Dos
magníficos Satanes y una Diablesa, no menos extraordinaria, subieron la noche
pasada la escalera misteriosa por donde el Infierno asalta la debilidad del
hombre que duerme y se comunica en secreto con él. Vinieron a colocarse
gloriosamente ante mí, de pie, como si estuvieran en un estrado. Un esplendor
sulfuroso emanaba de los tres personajes, que se destacaban así sobre el fondo
opaco de la noche. Tenían un aspecto tan orgulloso y dominante que al pronto los
tuve a los tres por verdaderos Dioses.
El
rostro del primer Satán era de sexo ambiguo; había también en las líneas de su
cuerpo la morbidez de los viejos Bacos. Sus bellos ojos lánguidos, de color
tenebroso e indeciso, parecían violetas cargadas aún de los densos llantos de
la tormenta, y sus labios entreabiertos semejaban calientes pebeteros que
exhalaban el buen aroma de una perfumería.; y cada vez que suspiraba, se
iluminaban insectos almizclados revoloteando entre los ardores de su aliento.
Alrededor
de su túnica púrpura se enrollaba, como un cinturón, una serpiente tornasolada
que, levantada la cabeza, volvía lánguidamente hacia él unos ojos como ascuas.
De este cinturón viviente colgaban, alternando con frascos llenos de licores
siniestros, relucientes cuchillos e instrumentos de cirugía.
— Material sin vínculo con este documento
(** * The DStudio Python template: [src/app.py] and [tests/test_app.py]

    The program is a seventeen-line Flask application: one application
    object built at module load, one route [/] whose view returns a constant
    string, and a guarded call to the development server.  Everything it
    does goes through the Flask framework, which the module imports.  The
    development therefore has three layers:

    - [Flask]: the fragment of Flask and Werkzeug that [app.py] and the test
      drive (construction, [route], [config], request dispatch, the default
      error responses, [run], [test_client]), as explicit state passing over
      a process state.  Flask and Werkzeug are libraries the program depends
      on, not files of the repository; the definitions follow the libraries'
      own functions, named in the comments;
    - [App]: the module body of [app.py], statement by statement, and the
      import machinery that executes it;
    - [Tests]: the fixture and the test of [test_app.py].

    A request is what the framework routes: [method] is the request method
    as [Request.method] gives it (upper case), [path] the path the URL map
    matches against.  What an HTTP server does before that (percent
    decoding, merging of slashes) is not part of the model. *)

From Stdlib Require Import ZArith String Ascii List Bool Lia.
From stdpp Require Import base gmap sets list strings.

Local Open Scope Z_scope.
Local Open Scope string_scope.

(** ** Data *)

(** Values the program stores in [app.config]. *)
Inductive config_value :=
  | CfgNone
  | CfgBool (b : bool)
  | CfgStr (s : string).

#[global] Instance config_value_eq_dec : EqDecision config_value.
Proof. solve_decision. Defined.

(** Python function objects that can be registered as views.  [app.py]
    defines one function, [hello]; Flask contributes its static-file view. *)
Inductive pyfunc :=
  | fn_hello
  | fn_send_static_file.

#[global] Instance pyfunc_eq_dec : EqDecision pyfunc.
Proof. solve_decision. Defined.

(** A rule of the URL map: either a fixed path, or a prefix followed by a
    [<path:filename>] converter (one or more characters, the first of which
    is not a slash). *)
Inductive pattern :=
  | PFixed (p : string)
  | PPath (prefix : string).

Record Rule := {
  rule : pattern;
  endpoint : string;
  methods : gset string;
  provide_automatic_options : bool
}.

Record Request := {
  method : string;
  path : string;
  query_string : string;
  req_headers : list (string * string);
  req_body : string
}.

Record Response := {
  status_code : Z;
  data : string;
  content_type : string;
  allow : gset string
}.

(** What a view function may return. *)
Inductive return_value :=
  | RvStr (s : string)
  | RvResponse (r : Response).

Inductive exn :=
  | AssertionError (msg : string)
  | ReferenceError
  | KeyError (key : string)
  | TypeError
  | NotFound
  | MethodNotAllowed (valid_methods : gset string)
  | InternalServerError.

(** A [Flask] object. *)
Record FlaskObj := {
  import_name : string;
  config : gmap string config_value;
  url_map : list Rule;
  view_functions : gmap string pyfunc;
  error_handler_spec : gmap Z pyfunc
}.

(** Objects are referred to by their index in the heap. *)
Definition loc := nat.

(** The namespace of the loaded module [app.py]. *)
Record ModuleNS := {
  g_name : string;
  g_app : loc;
  g_hello : pyfunc
}.

(** The process: the Flask objects constructed so far, the modules loaded so
    far, the development servers started, the stack of request contexts the
    framework has pushed, and the files of the application's static folder
    (for each file name, the response Flask builds from the file). *)
Record World := {
  heap : list FlaskObj;
  sys_modules : gmap string ModuleNS;
  served : list (loc * string * Z);
  request_ctx : list Request;
  static_folder : gmap string Response
}.

#[global] Instance pattern_eq_dec : EqDecision pattern.
Proof. solve_decision. Defined.
#[global] Instance Rule_eq_dec : EqDecision Rule.
Proof. solve_decision. Defined.
#[global] Instance Request_eq_dec : EqDecision Request.
Proof. solve_decision. Defined.
#[global] Instance Response_eq_dec : EqDecision Response.
Proof. solve_decision. Defined.
#[global] Instance FlaskObj_eq_dec : EqDecision FlaskObj.
Proof. solve_decision. Defined.
#[global] Instance ModuleNS_eq_dec : EqDecision ModuleNS.
Proof. solve_decision. Defined.
#[global] Instance World_eq_dec : EqDecision World.
Proof. solve_decision. Defined.

(** A process that has just started: nothing constructed, loaded or served. *)
Definition fresh_world (files : gmap string Response) : World :=
  {| heap := []; sys_modules := ∅; served := []; request_ctx := [];
     static_folder := files |}.

(** ** A state and exception monad

    Python statements change the process and may raise; a raise keeps the
    changes made so far. *)
Inductive result (A : Type) :=
  | Ok (a : A)
  | Raise (e : exn).
Arguments Ok {A} a.
Arguments Raise {A} e.

Definition M (A : Type) : Type := World → result A * World.

Definition ret {A} (a : A) : M A := λ w, (Ok a, w).
Definition raise {A} (e : exn) : M A := λ w, (Raise e, w).
Definition bind {A B} (m : M A) (k : A → M B) : M B :=
  λ w, match m w with
       | (Ok a, w') => k a w'
       | (Raise e, w') => (Raise e, w')
       end.
Definition get_world : M World := λ w, (Ok w, w).
Definition modify_world (f : World → World) : M unit := λ w, (Ok tt, f w).

(** [try: m  except Exception as e: h e] *)
Definition try_except {A} (m : M A) (h : exn → M A) : M A :=
  λ w, match m w with
       | (Ok a, w') => (Ok a, w')
       | (Raise e, w') => h e w'
       end.

(** [try: m  finally: f] *)
Definition try_finally {A} (m : M A) (f : M unit) : M A :=
  λ w, match m w with
       | (r, w') => match f w' with
                    | (Ok _, w'') => (r, w'')
                    | (Raise e, w'') => (Raise e, w'')
                    end
       end.

#[global] Instance M_ret : MRet M := @ret.
#[global] Instance M_bind : MBind M := λ A B k m, bind m k.

Definition set_heap (h : list FlaskObj) (w : World) : World :=
  {| heap := h; sys_modules := sys_modules w; served := served w;
     request_ctx := request_ctx w; static_folder := static_folder w |}.
Definition set_sys_modules (m : gmap string ModuleNS) (w : World) : World :=
  {| heap := heap w; sys_modules := m; served := served w;
     request_ctx := request_ctx w; static_folder := static_folder w |}.
Definition set_served (s : list (loc * string * Z)) (w : World) : World :=
  {| heap := heap w; sys_modules := sys_modules w; served := s;
     request_ctx := request_ctx w; static_folder := static_folder w |}.
Definition set_request_ctx (c : list Request) (w : World) : World :=
  {| heap := heap w; sys_modules := sys_modules w; served := served w;
     request_ctx := c; static_folder := static_folder w |}.

(** Dereference an application object. *)
Definition get_app (l : loc) : M FlaskObj :=
  λ w, match heap w !! l with
       | Some a => (Ok a, w)
       | None => (Raise ReferenceError, w)
       end.

(** Mutate an application object in place. *)
Definition update_app (l : loc) (f : FlaskObj → FlaskObj) : M unit :=
  a ← get_app l; modify_world (λ w, set_heap (<[l := f a]> (heap w)) w).

(** ** Strings *)

Definition upper_ascii (c : ascii) : ascii :=
  let n := nat_of_ascii c in
  if (97 <=? n)%nat && (n <=? 122)%nat then ascii_of_nat (n - 32) else c.

(** [str.upper] on ASCII text. *)
Fixpoint upper (s : string) : string :=
  match s with
  | EmptyString => EmptyString
  | String c s' => String (upper_ascii c) (upper s')
  end.

(** [s[n:]] *)
Fixpoint drop_string (n : nat) (s : string) : string :=
  match n, s with
  | O, _ => s
  | S n', String _ s' => drop_string n' s'
  | S _, EmptyString => EmptyString
  end.

(** [needle in hay] *)
Fixpoint contains (needle hay : string) : bool :=
  String.prefix needle hay ||
  match hay with
  | EmptyString => false
  | String _ hay' => contains needle hay'
  end.

(** ** The framework: the part of Flask and Werkzeug the program drives *)
Module Flask.

(** Part of [Flask.default_config]. *)
Definition default_config : gmap string config_value :=
  list_to_map
    [("DEBUG", CfgNone); ("TESTING", CfgBool false);
     ("PROPAGATE_EXCEPTIONS", CfgNone); ("SECRET_KEY", CfgNone);
     ("SERVER_NAME", CfgNone); ("APPLICATION_ROOT", CfgStr "/");
     ("PREFERRED_URL_SCHEME", CfgStr "http")].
En su mano derecha
llevaba un frasco lleno de un líquido rojo luminoso con estas extrañas palabras
como etiqueta: “Bebed, esta es mi sangre, un perfecto cordial”; en la mano
izquierda, un violín que le servía sin duda para cantar sus goces y sus
dolores, y para repartir el contagio de su locura en las noches de aquelarre.
Sus
delicados tobillos arrastraban varios eslabones de una cadena de oro rota, y
cuando la molestia resultante le forzaba a bajar los ojos hacia el suelo,
contemplaba vanidosamente las uñas de sus pies, brillantes y pulidas como
piedras bien labradas.
Me
miró con sus ojos de inconsolable aflicción, que vertían una insidiosa
embriaguez, y me dijo con voz melodiosa: “Si tú quieres, si tú quieres te haré
el señor de las almas, y serás el maestro de la materia viva, más aún que el
escultor puede serlo de la arcilla; y conocerás el placer, siempre renaciente,
de salir de ti mismo para olvidarte en los demás, y de atraer sus almas hasta
confundirlas con la tuya.”
Y
yo le respondí: “¡Muchas gracias!, pero nada tengo que hacer con esta pacotilla
de seres que sin duda no valen más que mi pobre yo. Aunque algo me avergüence
el recuerdo, no quiero olvidarlo; y si no te conociera, viejo monstruo, tu
misteriosa cuchillería, tus frascos equívocos, las cadenas que entorpecen tus
pies, son símbolos que explican con claridad los inconvenientes de tu amistad. Guárdate
tus presentes.”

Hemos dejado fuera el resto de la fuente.